(* ===== verification/ThreadSets.v ===== *)
(** * Thread sets

    The [u64] bit set of worker threads of
    [scheduler/src/impls/prio_graph_scheduler/thread_aware_account_locks.rs]
    ([struct ThreadSet] and its [impl]s): one definition per method, with the
    64-bit representation kept, and the lemmas that let the rest of the
    development reason with membership [t ∈ s] instead of bits. *)
From S2P Require Import Prelude.

(** ** Definitions *)

(** [pub const MAX_THREADS: usize = u64::BITS as usize] *)
Definition MAX_THREADS : nat := 64.

(** [pub type ThreadId = usize] *)
Abbreviation ThreadId := nat (only parsing).

(** Bit operations of [u64] that the methods use. *)
Definition u64_not (x : Z) : Z := Z.lxor x u64_max.
Definition set_bits (x : Z) : list nat :=
  filter (λ i, Z.testbit x (Z.of_nat i) = true) (seq 0 64).
Definition count_ones (x : Z) : nat := length (set_bits x).
Definition trailing_zeros (x : Z) : nat := default 64 (head (set_bits x)).

Module ThreadSet.

(** [pub struct ThreadSet(u64)] *)
Record t : Set := mk { bits : Z }.

#[global] Instance t_eq_dec : EqDecision t.
Proof. solve_decision. Defined.

(** [const fn as_flag(thread_id) -> u64 { 0b1 << thread_id }]: a shift by the
    width or more overflows. *)
Definition as_flag (thread_id : ThreadId) : res Z :=
  if decide (thread_id < 64) then Ok (Z.shiftl 1 (Z.of_nat thread_id))
  else Panic "attempt to shift left with overflow".

Definition none : t := mk 0.

Definition any (num_threads : nat) : res t :=
  if decide (num_threads = MAX_THREADS) then Ok (mk u64_max)
  else f ← as_flag num_threads; b ← checked_sub f 1; Ok (mk b).

Definition only (thread_id : ThreadId) : res t := mk <$> as_flag thread_id.

Definition num_threads (s : t) : nat := count_ones (bits s).

Definition only_one_contained (s : t) : option ThreadId :=
  if decide (num_threads s = 1) then Some (trailing_zeros (bits s)) else None.

Definition is_empty (s : t) : bool := bool_decide (s = none).

Definition contains (s : t) (thread_id : ThreadId) : res bool :=
  f ← as_flag thread_id; Ok (negb (Z.land (bits s) f =? 0)%Z).

Definition insert (s : t) (thread_id : ThreadId) : res t :=
  f ← as_flag thread_id; Ok (mk (Z.lor (bits s) f)).

Definition remove (s : t) (thread_id : ThreadId) : res t :=
  f ← as_flag thread_id; Ok (mk (Z.land (bits s) (u64_not f))).

Definition contained_threads_iter (s : t) : res (list ThreadId) :=
  filter_res (contains s) (seq 0 MAX_THREADS).

(** [impl BitAnd], [impl Sub] *)
Definition bitand (s1 s2 : t) : t := mk (Z.land (bits s1) (bits s2)).
Definition sub (s1 s2 : t) : t := mk (Z.land (bits s1) (u64_not (bits s2))).

(** ** Membership view *)

(** The representation fits in 64 bits. *)
Definition wf (s : t) : Prop := u64 (bits s).

#[global] Instance elem_of_t : ElemOf nat t :=
  λ i s, Z.testbit (bits s) (Z.of_nat i) = true.
#[global] Instance elem_of_t_dec (i : nat) (s : t) : Decision (i ∈ s).
Proof. unfold elem_of, elem_of_t. apply _. Defined.

End ThreadSet.

(** ** Bits *)

Lemma testbit_above_64 x i : u64 x → (64 ≤ i)%Z → Z.testbit x i = false.
Proof.
  intros [H1 H2] Hi. unfold u64_max in H2.
  destruct (decide (x = 0)%Z) as [->|]; [apply Z.testbit_0_l|].
  apply Z.bits_above_log2; [done|].
  apply Z.lt_le_trans with 64%Z; [|done]. apply Z.log2_lt_pow2; lia.
Qed.

Lemma u64_testbit x :
  (0 ≤ x)%Z → (∀ i, (64 ≤ i)%Z → Z.testbit x i = false) → u64 x.
Proof.
  intros Hx Hb. split; [done|]. unfold u64_max.
  enough (x < 2 ^ 64)%Z by lia.
  destruct (decide (x = 0)%Z) as [->|]; [lia|].
  apply Z.log2_lt_pow2; [lia|].
  destruct (decide (64 ≤ Z.log2 x)%Z) as [H|]; [|lia].
  specialize (Hb _ H). rewrite Z.bit_log2 in Hb by lia. done.
Qed.

Lemma u64_not_spec x i :
  (0 ≤ i < 64)%Z → Z.testbit (u64_not x) i = negb (Z.testbit x i).
Proof.
  intros Hi. unfold u64_not, u64_max. rewrite Z.lxor_spec.
  replace (2 ^ 64 - 1)%Z with (Z.ones 64) by done.
  rewrite Z.ones_spec_low by done. by destruct (Z.testbit x i).
Qed.

Lemma shiftl_1_testbit (t i : nat) :
  Z.testbit (Z.shiftl 1 (Z.of_nat t)) (Z.of_nat i) = bool_decide (i = t).
Proof.
  rewrite Z.shiftl_1_l. rewrite Z.pow2_bits_eqb by lia.
  case_bool_decide; subst; [apply Z.eqb_refl | apply Z.eqb_neq; lia].
Qed.

Lemma elem_of_set_bits x i : i ∈ set_bits x ↔ i < 64 ∧ Z.testbit x (Z.of_nat i) = true.
Proof. unfold set_bits. rewrite list_elem_of_filter, elem_of_seq. intuition lia. Qed.

Lemma NoDup_set_bits x : NoDup (set_bits x).
Proof. apply NoDup_filter, NoDup_seq. Qed.

Module ThreadSetFacts.
Import ThreadSet.

Lemma elem_of_def (i : nat) (s : t) : i ∈ s ↔ Z.testbit (bits s) (Z.of_nat i) = true.
Proof. done. Qed.

Lemma elem_of_lt i (s : t) : wf s → i ∈ s → i < 64.
Proof.
  intros Hwf Hi. destruct (decide (i < 64)); [done|].
  rewrite elem_of_def, testbit_above_64 in Hi; [done..|lia].
Qed.

(** Two well-formed sets with the same members are equal. *)
Lemma ext s1 s2 : wf s1 → wf s2 → (∀ i, i < 64 → i ∈ s1 ↔ i ∈ s2) → s1 = s2.
Proof.
  intros H1 H2 H. destruct s1 as [x], s2 as [y]. f_equal. unfold wf in *; simpl in *.
  apply Z.bits_inj'. intros n Hn.
  destruct (decide (n < 64)%Z) as [Hlt|].
  - specialize (H (Z.to_nat n) ltac:(lia)). rewrite !elem_of_def in H. simpl in H.
    rewrite !Z2Nat.id in H by lia.
    destruct (Z.testbit x n), (Z.testbit y n); naive_solver.
  - rewrite !testbit_above_64; [done|..]; auto; lia.
Qed.

Lemma as_flag_ok t : t < 64 → as_flag t = Ok (Z.shiftl 1 (Z.of_nat t)).
Proof. intros. unfold as_flag. by rewrite decide_True. Qed.

Lemma flag_u64 (t : nat) : t < 64 → u64 (Z.shiftl 1 (Z.of_nat t)).
Proof.
  intros. apply u64_testbit.
  - rewrite Z.shiftl_1_l. lia.
  - intros i Hi. rewrite Z.shiftl_1_l. apply Z.pow2_bits_false. lia.
Qed.

(** [none] *)
Lemma none_wf : wf none.
Proof. split; done. Qed.

Lemma not_elem_of_none i : i ∉ none.
Proof. rewrite elem_of_def. simpl. by rewrite Z.testbit_0_l. Qed.

(** [only] *)
Lemma only_ok t : t < 64 → only t = Ok (mk (Z.shiftl 1 (Z.of_nat t))).
Proof. intros. unfold only. by rewrite as_flag_ok. Qed.

Lemma wp_only t (Φ : ThreadSet.t → Prop) :
  t < 64 → (∀ s, wf s → (∀ i, i ∈ s ↔ i = t) → Φ s) → wp (only t) Φ.
Proof.
  intros Ht HΦ. rewrite only_ok by done. apply HΦ; [by apply flag_u64|].
  intros i. rewrite elem_of_def. simpl. rewrite shiftl_1_testbit.
  by rewrite bool_decide_eq_true.
Qed.

(** [any] *)
Lemma any_ok n : n ≤ 64 → any n = Ok (mk (Z.ones (Z.of_nat n))).
Proof.
  intros Hn. unfold any, MAX_THREADS. case_decide; [by subst|].
  rewrite as_flag_ok by lia. simpl. unfold checked_sub.
  rewrite Z.shiftl_1_l, (proj2 (Z.leb_le _ _)) by lia.
  simpl. by rewrite Z.ones_equiv, Z.sub_1_r.
Qed.

Lemma ones_u64 n : n ≤ 64 → u64 (Z.ones (Z.of_nat n)).
Proof.
  intros. apply u64_testbit; [rewrite Z.ones_equiv; lia|].
  intros. apply Z.ones_spec_high. lia.
Qed.

Lemma elem_of_ones n i : i ∈ mk (Z.ones (Z.of_nat n)) ↔ i < n.
Proof.
  rewrite elem_of_def. simpl. destruct (decide (i < n)).
  - rewrite Z.ones_spec_low by lia. naive_solver.
  - rewrite Z.ones_spec_high by lia. naive_solver.
Qed.

Lemma wp_any n (Φ : ThreadSet.t → Prop) :
  n ≤ 64 → (∀ s, wf s → (∀ i, i ∈ s ↔ i < n) → Φ s) → wp (any n) Φ.
Proof.
  intros Hn HΦ. rewrite any_ok by done.
  apply HΦ; [by apply ones_u64 | intros; apply elem_of_ones].
Qed.

(** [contains], [insert], [remove], [is_empty] *)
Lemma contains_ok s t : t < 64 → contains s t = Ok (bool_decide (t ∈ s)).
Proof.
  intros Ht. unfold contains. rewrite as_flag_ok by done. simpl. f_equal.
  destruct (Z.land (bits s) (Z.shiftl 1 (Z.of_nat t)) =? 0)%Z eqn:E; simpl; symmetry.
  - apply bool_decide_eq_false. rewrite elem_of_def. intros Ht'.
    apply Z.eqb_eq in E. assert (Z.testbit 0 (Z.of_nat t) = true) as Hf.
    { rewrite <-E, Z.land_spec, Ht', shiftl_1_testbit. by apply bool_decide_eq_true. }
    by rewrite Z.testbit_0_l in Hf.
  - apply bool_decide_eq_true. rewrite elem_of_def. apply Z.eqb_neq in E.
    destruct (Z.testbit (bits s) (Z.of_nat t)) eqn:Hb; [done|]. exfalso. apply E.
    apply Z.bits_inj_0. intros n. rewrite Z.land_spec.
    destruct (decide (n < 0)%Z); [by rewrite Z.testbit_neg_r by done|].
    rewrite <-(Z2Nat.id n) by lia. rewrite shiftl_1_testbit.
    case_bool_decide; [|by rewrite andb_false_r]. subst. by rewrite Hb.
Qed.

Lemma wp_insert s t (Φ : ThreadSet.t → Prop) :
  wf s → t < 64 → (∀ s', wf s' → (∀ i, i ∈ s' ↔ i = t ∨ i ∈ s) → Φ s') →
  wp (insert s t) Φ.
Proof.
  intros Hs Ht HΦ. unfold insert. rewrite as_flag_ok by done. simpl. apply HΦ.
  - apply u64_testbit; simpl.
    + apply Z.lor_nonneg. split; [apply Hs|apply flag_u64; done].
    + intros i Hi. rewrite Z.lor_spec. rewrite !testbit_above_64; [done|..]; auto.
      by apply flag_u64.
  - intros i. rewrite !elem_of_def. simpl. rewrite Z.lor_spec, shiftl_1_testbit.
    case_bool_decide; rewrite orb_true_iff; naive_solver.
Qed.

Lemma wp_remove s t (Φ : ThreadSet.t → Prop) :
  wf s → t < 64 → (∀ s', wf s' → (∀ i, i ∈ s' ↔ i ∈ s ∧ i ≠ t) → Φ s') →
  wp (remove s t) Φ.
Proof.
  intros Hs Ht HΦ. unfold remove. rewrite as_flag_ok by done. simpl.
  assert (Hbit : ∀ i, (0 ≤ i)%Z → Z.testbit (Z.land (bits s)
     (u64_not (Z.shiftl 1 (Z.of_nat t)))) i =
     Z.testbit (bits s) i && negb (Z.testbit (Z.shiftl 1 (Z.of_nat t)) i)).
  { intros i Hi. rewrite Z.land_spec. destruct (decide (i < 64)%Z).
    - by rewrite u64_not_spec by lia.
    - rewrite testbit_above_64; [done|apply Hs|lia]. }
  apply HΦ.
  - apply u64_testbit; simpl.
    + apply Z.land_nonneg. left. apply Hs.
    + intros i Hi. rewrite Hbit by lia. rewrite testbit_above_64; [done|apply Hs|lia].
  - intros i. rewrite !elem_of_def. simpl. rewrite Hbit, shiftl_1_testbit by lia.
    case_bool_decide; rewrite andb_true_iff; naive_solver.
Qed.

Lemma is_empty_spec s : wf s → is_empty s = true ↔ ∀ i, i ∉ s.
Proof.
  intros Hs. unfold is_empty. rewrite bool_decide_eq_true. split.
  - intros ->. apply not_elem_of_none.
  - intros H. apply ext; [done|apply none_wf|]. intros i _.
    split; intros Hi; [by apply H in Hi | by apply not_elem_of_none in Hi].
Qed.

Lemma is_empty_false s : wf s → is_empty s = false ↔ ∃ i, i < 64 ∧ i ∈ s.
Proof.
  intros Hs. split.
  - intros He. destruct (decide (Exists (λ i, i ∈ s) (seq 0 64))) as [Hex|Hn].
    + apply Exists_exists in Hex as (i & Hi & ?). rewrite elem_of_seq in Hi.
      exists i. split; [lia|done].
    + exfalso. assert (is_empty s = true) as ?; [|congruence].
      apply is_empty_spec; [done|]. intros i Hi. apply Hn, Exists_exists.
      exists i. split; [|done]. rewrite elem_of_seq.
      pose proof (elem_of_lt i s Hs Hi). lia.
  - intros (i & _ & Hi). destruct (is_empty s) eqn:E; [|done].
    rewrite is_empty_spec in E by done. by apply E in Hi.
Qed.

(** [BitAnd] and [Sub] *)
Lemma bitand_wf s1 s2 : wf s1 → wf s2 → wf (bitand s1 s2).
Proof.
  intros H1 H2. apply u64_testbit; simpl.
  - apply Z.land_nonneg. left. apply H1.
  - intros. rewrite Z.land_spec, testbit_above_64; [done|apply H1|lia].
Qed.

Lemma elem_of_bitand i s1 s2 : i ∈ bitand s1 s2 ↔ i ∈ s1 ∧ i ∈ s2.
Proof. rewrite !elem_of_def. simpl. by rewrite Z.land_spec, andb_true_iff. Qed.

Lemma sub_wf s1 s2 : wf s1 → wf (sub s1 s2).
Proof.
  intros H1. apply u64_testbit; simpl.
  - apply Z.land_nonneg. left. apply H1.
  - intros. rewrite Z.land_spec, testbit_above_64; [done|apply H1|lia].
Qed.

Lemma elem_of_sub i s1 s2 : i < 64 → i ∈ sub s1 s2 ↔ i ∈ s1 ∧ i ∉ s2.
Proof.
  intros Hi. rewrite !elem_of_def. simpl. rewrite Z.land_spec, u64_not_spec by lia.
  rewrite andb_true_iff, negb_true_iff, not_true_iff_false. done.
Qed.

(** [num_threads], [only_one_contained], [contained_threads_iter] *)
Lemma elem_of_bits i s : wf s → i ∈ set_bits (bits s) ↔ i ∈ s.
Proof.
  intros Hs. rewrite elem_of_set_bits, <-elem_of_def.
  split; [naive_solver|]. intros Hi. split; [by eapply elem_of_lt|done].
Qed.

Lemma only_one_contained_Some s t :
  wf s → only_one_contained s = Some t ↔ t ∈ s ∧ ∀ i, i ∈ s → i = t.
Proof.
  intros Hs. unfold only_one_contained, num_threads, count_ones, trailing_zeros.
  pose proof (λ i, elem_of_bits i s Hs) as Hmem.
  pose proof (NoDup_set_bits (bits s)) as Hnd.
  destruct (set_bits (bits s)) as [|x [|y l]]; simpl in *.
  - split; [done|]. intros [Ht _].
    apply Hmem in Ht. by apply not_elem_of_nil in Ht.
  - split.
    + intros [= ->]. split; [apply Hmem; set_solver|].
      intros i Hi. apply Hmem in Hi. set_solver.
    + intros [Ht H]. f_equal. apply H, Hmem. set_solver.
  - split; [done|]. intros [Ht H].
    assert (x = t) by (apply H, Hmem; set_solver).
    assert (y = t) by (apply H, Hmem; set_solver).
    subst. apply NoDup_cons in Hnd as [Hnd _]. set_solver.
Qed.

Lemma only_one_contained_only s t :
  wf s → only_one_contained s = Some t → t < 64 ∧ only t = Ok s.
Proof.
  intros Hs Ho. apply only_one_contained_Some in Ho as [Ht Hu]; [|done].
  assert (t < 64) as Hlt by by eapply elem_of_lt.
  split; [done|]. destruct (wp_elim (only t) (λ s', s' = s)) as (s' & -> & ->); [|done].
  apply wp_only; [done|]. intros s' Hs' Hm. apply ext; [done..|].
  intros i _. rewrite Hm. split; [by intros ->|auto].
Qed.

Lemma contained_threads_iter_ok s :
  contained_threads_iter s = Ok (filter (λ i, i ∈ s) (seq 0 64)).
Proof.
  unfold contained_threads_iter, MAX_THREADS.
  destruct (wp_elim (filter_res (contains s) (seq 0 64))
    (λ l, l = filter (λ i, i ∈ s) (seq 0 64))) as (? & -> & ->); [|done].
  apply wp_filter_res with (q := λ i, bool_decide (i ∈ s)).
  - intros i Hi. rewrite elem_of_seq in Hi. apply contains_ok. lia.
  - apply list_filter_iff. intros i. by rewrite bool_decide_spec.
Qed.

Lemma elem_of_contained_threads s l i :
  wf s → contained_threads_iter s = Ok l → i ∈ l ↔ i ∈ s.
Proof.
  intros Hs. rewrite contained_threads_iter_ok. intros Heq.
  assert (l = filter (λ i, i ∈ s) (seq 0 64)) as -> by congruence.
  rewrite list_elem_of_filter, elem_of_seq. split; [naive_solver|].
  intros Hi. split; [done|]. pose proof (elem_of_lt i s Hs Hi). lia.
Qed.

End ThreadSetFacts.

#[export] Hint Resolve ThreadSetFacts.none_wf ThreadSetFacts.bitand_wf
  ThreadSetFacts.sub_wf : igloo.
○ ○ ○ ○
> Problem requirements:
Take exactly the lines from the one containing "Lemma ones_u64 n" through the one containing "Lemma wp_any n" in the data above, and output them with nothing added.

> Response to this task:
Lemma ones_u64 n : n ≤ 64 → u64 (Z.ones (Z.of_nat n)).
Proof.
  intros. apply u64_testbit; [rewrite Z.ones_equiv; lia|].
  intros. apply Z.ones_spec_high. lia.
Qed.

Lemma elem_of_ones n i : i ∈ mk (Z.ones (Z.of_nat n)) ↔ i < n.
Proof.
  rewrite elem_of_def. simpl. destruct (decide (i < n)).
  - rewrite Z.ones_spec_low by lia. naive_solver.
  - rewrite Z.ones_spec_high by lia. naive_solver.
Qed.

Lemma wp_any n (Φ : ThreadSet.t → Prop) :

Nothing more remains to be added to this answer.